- **Available data**
Lemma before_switch cur u t k : (cur < 4)%nat -> (t < 4)%nat -> (k < 4)%nat -> u = around (S cur) k -> t <> u -> (before cur t < k)%nat \/ (before u t < before cur t)%nat.
Proof.
  unfold before, around, MAX_THREAD. intros Hc Ht Hk -> Hne.
  destruct cur as [|[|[|[|]]]]; try lia; destruct t as [|[|[|[|]]]]; try lia; destruct k as [|[|[|[|]]]]; try lia; vm_compute in Hne; try (exfalso; now apply Hne); vm_compute; lia.
Qed.
Lemma around_before cur t : (cur < 4)%nat -> (t < 4)%nat -> around (S cur) (before cur t) = t.
Proof. unfold before, around, MAX_THREAD. intros Hc Ht. destruct cur as [|[|[|[|]]]]; try lia; destruct t as [|[|[|[|]]]]; try lia; reflexivity. Qed.

Lemma waits_bound t n x y : waits t n x y -> tinv x.1 x.2 -> forall cur th, current_thread x.1 = Some cur -> cur <> t -> all_thread x.1 !! t = Some th -> t_state th = RUNNABLE ->
  (n <= before cur t)%nat.
Proof.
  induction 1 as [|n s g s' g' y Hs Hsame _ IH|n s g s' g' y Hs Hdiff Ht _ IH]; intros Hi cur th Hc Hne Hth Hrun; simpl in *; [lia| |].
  - destruct (tstep_cases s g s' g' Hs Hi) as (Hi' & c & Hc' & Hcase). assert (c = cur) as -> by congruence.
    destruct Hcase as [[E Hst]|(u & Hu & _ & E & _)]; [|congruence]. destruct (Hst t th ltac:(congruence) ltac:(congruence) Hth Hrun) as (th' & Hth' & Hr'). eapply IH; eauto.
  - destruct (tstep_cases s g s' g' Hs Hi) as (Hi' & c & Hc' & Hcase). assert (c = cur) as -> by congruence.
    destruct Hcase as [[E Hst]|(u & Hu & _ & E & _ & (k & Hk & -> & Hno) & Hst)]; [congruence|].
    destruct (ti_cur _ _ Hi) as (c & tc & Hc1 & Hc2 & _). assert (c = cur) as -> by congruence.
    pose proof (lookup_lt_Some _ _ _ Hth) as Lt. pose proof (lookup_lt_Some _ _ _ Hc2) as Lc. rewrite (ti_len _ _ Hi) in Lt, Lc.
    assert (t <> around (S cur) k) as Htu by congruence.
    destruct (Hst t th Htu ltac:(congruence) Hth Hrun) as (th' & Hth' & Hr'). specialize (IH Hi' _ th' E (not_eq_sym Htu) Hth' Hr').
    destruct (before_switch cur _ t k Lc Lt Hk eq_refl Htu) as [Hb|Hb]; [|lia].
    exfalso. apply (Hno _ th Hb); [rewrite around_before by done; congruence|rewrite around_before by done; exact Hth|done].
Qed.

(** No thread waits long.  In every execution of the library, from any
    moment at which a thread can run, at most two other threads are switched
    to before it is its turn, whatever the threads do: each of the others
    runs once at most. *)
Theorem no_starvation r s0 s g t n y cur th : thread_init (boot r) = Ret tt s0 -> rtc tstep (s0, ∅) (s, g) ->
  current_thread s = Some cur -> cur <> t -> all_thread s !! t = Some th -> t_state th = RUNNABLE -> waits t n (s, g) y -> (n <= 2)%nat.
Proof.
  intros H0 Hrun Hc Hne Hth Hr Hw. pose proof (tsteps_inv _ _ Hrun (tinit_inv _ _ H0)) as Hi. pose proof (waits_bound t n _ y Hw Hi cur th Hc Hne Hth Hr) as Hb.
  assert (before cur t < 3)%nat; [|lia]. destruct (ti_cur _ _ Hi) as (c & tc & Hc1 & Hc2 & _). simpl in *. assert (c = cur) as -> by congruence.
  pose proof (lookup_lt_Some _ _ _ Hth) as Lt. pose proof (lookup_lt_Some _ _ _ Hc2) as Lc. rewrite (ti_len _ _ Hi) in Lt, Lc. unfold before, MAX_THREAD in *.
  destruct cur as [|[|[|[|]]]]; try lia; destruct t as [|[|[|[|]]]]; try lia; vm_compute; lia.
Qed.

End Steps.

Module Example.
Definition state_after (m : M uproc unit) (s : uproc) : uproc := match m s with Ret _ s' => s' | Switch s' _ => s' | _ => s end.
Definition s0 : uproc := state_after thread_init (boot no_context).
Definition s1 : uproc := state_after (thread_create 65536 Thread_a) s0.
Definition s2 : uproc := state_after (thread_create 65536 Thread_b) s1.
(** [main] leaves as it does in the program, by [thread_schedule]; thread a
    then yields to thread b. *)
Definition s3 : uproc := state_after thread_schedule s2.
Definition s4 : uproc := state_after thread_yield s3.
Definition fresh (f : caddr) (t : nat) : user_context * list Z := (set_ra f (set_sp (stack_top 65536 t) no_context), zero_stack).
Definition g2 : ghost := <[2%nat := fresh Thread_b 2]> (<[1%nat := fresh Thread_a 1]> ∅).
Definition g3 : ghost := <[0%nat := leaves s2 0]> g2.
Definition g4 : ghost := <[1%nat := leaves s3 1]> g3.

Lemma created : rtc (tstep 65536) (s0, ∅) (s2, g2).
Proof.
  eapply rtc_l; [apply (Ts_create 65536 Thread_a 1 s0 s1 ∅); vm_compute; reflexivity|].
  eapply rtc_l; [apply (Ts_create 65536 Thread_b 2 s1 s2 (<[1%nat := fresh Thread_a 1]> ∅)); vm_compute; reflexivity|]. apply rtc_refl.
Qed.
Lemma main_left : tstep 65536 (s2, g2) (s3, g3).
Proof. eapply (Ts_sched 65536 0 s2 s3); vm_compute; reflexivity. Qed.
Lemma running : rtc (tstep 65536) (s0, ∅) (s3, g3).
Proof. eapply rtc_r; [exact created|exact main_left]. Qed.
Lemma yielded : tstep 65536 (s3, g3) (s4, g4).
Proof. eapply (Ts_yield 65536 1 s3 s4); vm_compute; reflexivity. Qed.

- **Work instruction**
Word for word, restate the lines above from the line containing "Hne); vm_compute; lia." through the line containing "Proof. unfold before, around, MAX_THREAD.", with both included and nothing else.

- **Answer section**
  destruct cur as [|[|[|[|]]]]; try lia; destruct t as [|[|[|[|]]]]; try lia; destruct k as [|[|[|[|]]]]; try lia; vm_compute in Hne; try (exfalso; now apply Hne); vm_compute; lia.
Qed.
Lemma around_before cur t : (cur < 4)%nat -> (t < 4)%nat -> around (S cur) (before cur t) = t.
Proof. unfold before, around, MAX_THREAD. intros Hc Ht. destruct cur as [|[|[|[|]]]]; try lia; destruct t as [|[|[|[|]]]]; try lia; reflexivity. Qed.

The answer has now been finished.